By using a fitted model by backward elimination method in our study we established a set of variables as best predictors of bacterial infection. These variables included a change in color (hypoperfusion) on initial triage assessment, fever, features of capillary leak, altered sensorium, cellulitis, prior antibiotic usage, and CRP. There is currently no scoring system that can be used to predict bacterial infection in children. The newly developed scoring system offers a more practical, infection-focused, and early-detection approach compared with existing scoring models like pSOFA and PRISM. The existing scoring systems primarily assess organ dysfunction and mortality risk, which may delay antibiotic initiation in children with early-stage infection. They also include parameters that may not be directly related to bacterial infection, such as arterial blood gases, coagulation markers, and pupillary response. In addition, they require extensive lab investigations, making them impractical for real-time decision-making in emergency situations. Therefore, the model developed by us can serve as a guide to the start of antibiotic treatment at admission (Table 6). The AUC for this scoring system was 0.71 (95%CI: 0.66-0.75) The AUC is of moderate accuracy for discriminating definite bacterial infection from no infection. A cutoff score > 7 has a specificity of 77.90% and a sensitivity of 48.10%. The suggested cutoff values may be a stepping stone for developing a model with a study having adequate sample size and multicentric in design to generalize the study population.
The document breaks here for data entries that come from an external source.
Lemma find_spend_sound c swap funding from id tx : Indexed c -> find_spend c swap funding from = Some (id, tx) ->
  exists hash h, get_transaction c id = Some (tx, hash, h) /\ observes_spend tx funding = true.
Proof.
  intros Hix. unfold find_spend. destruct (List.find _ (omap _ _ ++ _)) as [x|] eqn:Ef.
  - apply List.find_some in Ef as [_ Ef]. simpl. destruct (get_transaction c x) as [[[t hash] h]|] eqn:Et; [|done].
    simpl. intros [= <- <-]. eauto.
  - clear Ef. destruct (find_map _ _) as [x|] eqn:Ef; [|done]. apply find_map_Some in Ef as (h & _ & Ef). simpl.
    destruct (get_block_at_height c h) as [b|] eqn:Eb; [|done]. simpl in Ef.
    destruct (List.find _ (transactions b)) as [t|] eqn:Et; [|done]. simpl in Ef. injection Ef as <-.
    apply List.find_some in Et as [Hin Hsp]. destruct (Hix h b t Eb) as (hash & h' & Hg); [by apply list_elem_of_In|].
    rewrite Hg. simpl. intros [= <- <-]. eauto.
Qed.

(** What the final states of an observation say about the active chain. *)
Definition settled_on_chain (c : Chain) (order : SwapOrder) (swap : SwapState) (funding : bytes) (claimed : bool) : Prop :=
  get_utxo c funding 0 = None /\
  exists id tx hash h, get_transaction c id = Some (tx, hash, h) /\ observes_spend tx funding = true /\
    6 <= best_height c - h + 1 /\ is_claim order swap funding id tx = claimed /\
    (claimed = false -> is_vtr_refund id swap = true).

Definition funded_on_chain (c : Chain) (order : SwapOrder) (funding : bytes) : Prop :=
  is_Some (get_utxo c funding 0) /\
  exists tx hash h script, get_transaction c funding = Some (tx, hash, h) /\ expected_script order = Some script /\
    outputs tx !! 0%nat = Some (mkTxOutput (vtr_amount order) script) /\ 6 <= best_height c - h + 1.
The limitation of our study was a significant number of patients had received antibiotics prior to admission, which could affect the culture positivity rates. A large sample size with a heterogenous cohort involving different levels of health care facility and a longer duration of enrollment would have resulted in a conclusion.

CONCLUSION

This study highlighted the significant association of various clinical parameters, symptoms, and POC investigations with bacterial infection in children. While individual parameters such as fever, abnormal color, altered sensorium, and CRP emerged as strong predictors, no single factor alone was sufficient for a definitive diagnosis. Among laboratory markers, ESR demonstrated the highest sensitivity, procalcitonin had the highest specificity, and CRP had the best negative predictive value, reinforcing their potential role in infection assessment. Given the variability in diagnostic accuracy, a composite scoring system integrating multiple clinical and laboratory parameters is essential to enhance early and appropriate antibiotic initiation while minimizing unnecessary use.

Footnotes

Provenance and peer review: Invited article; Externally peer reviewed.

Peer-review model: Single blind

Corresponding Author’s Membership in Professional Societies: Indian Academy of Pediatrics, L/2005/G/939; Emergency Medical Association, 116.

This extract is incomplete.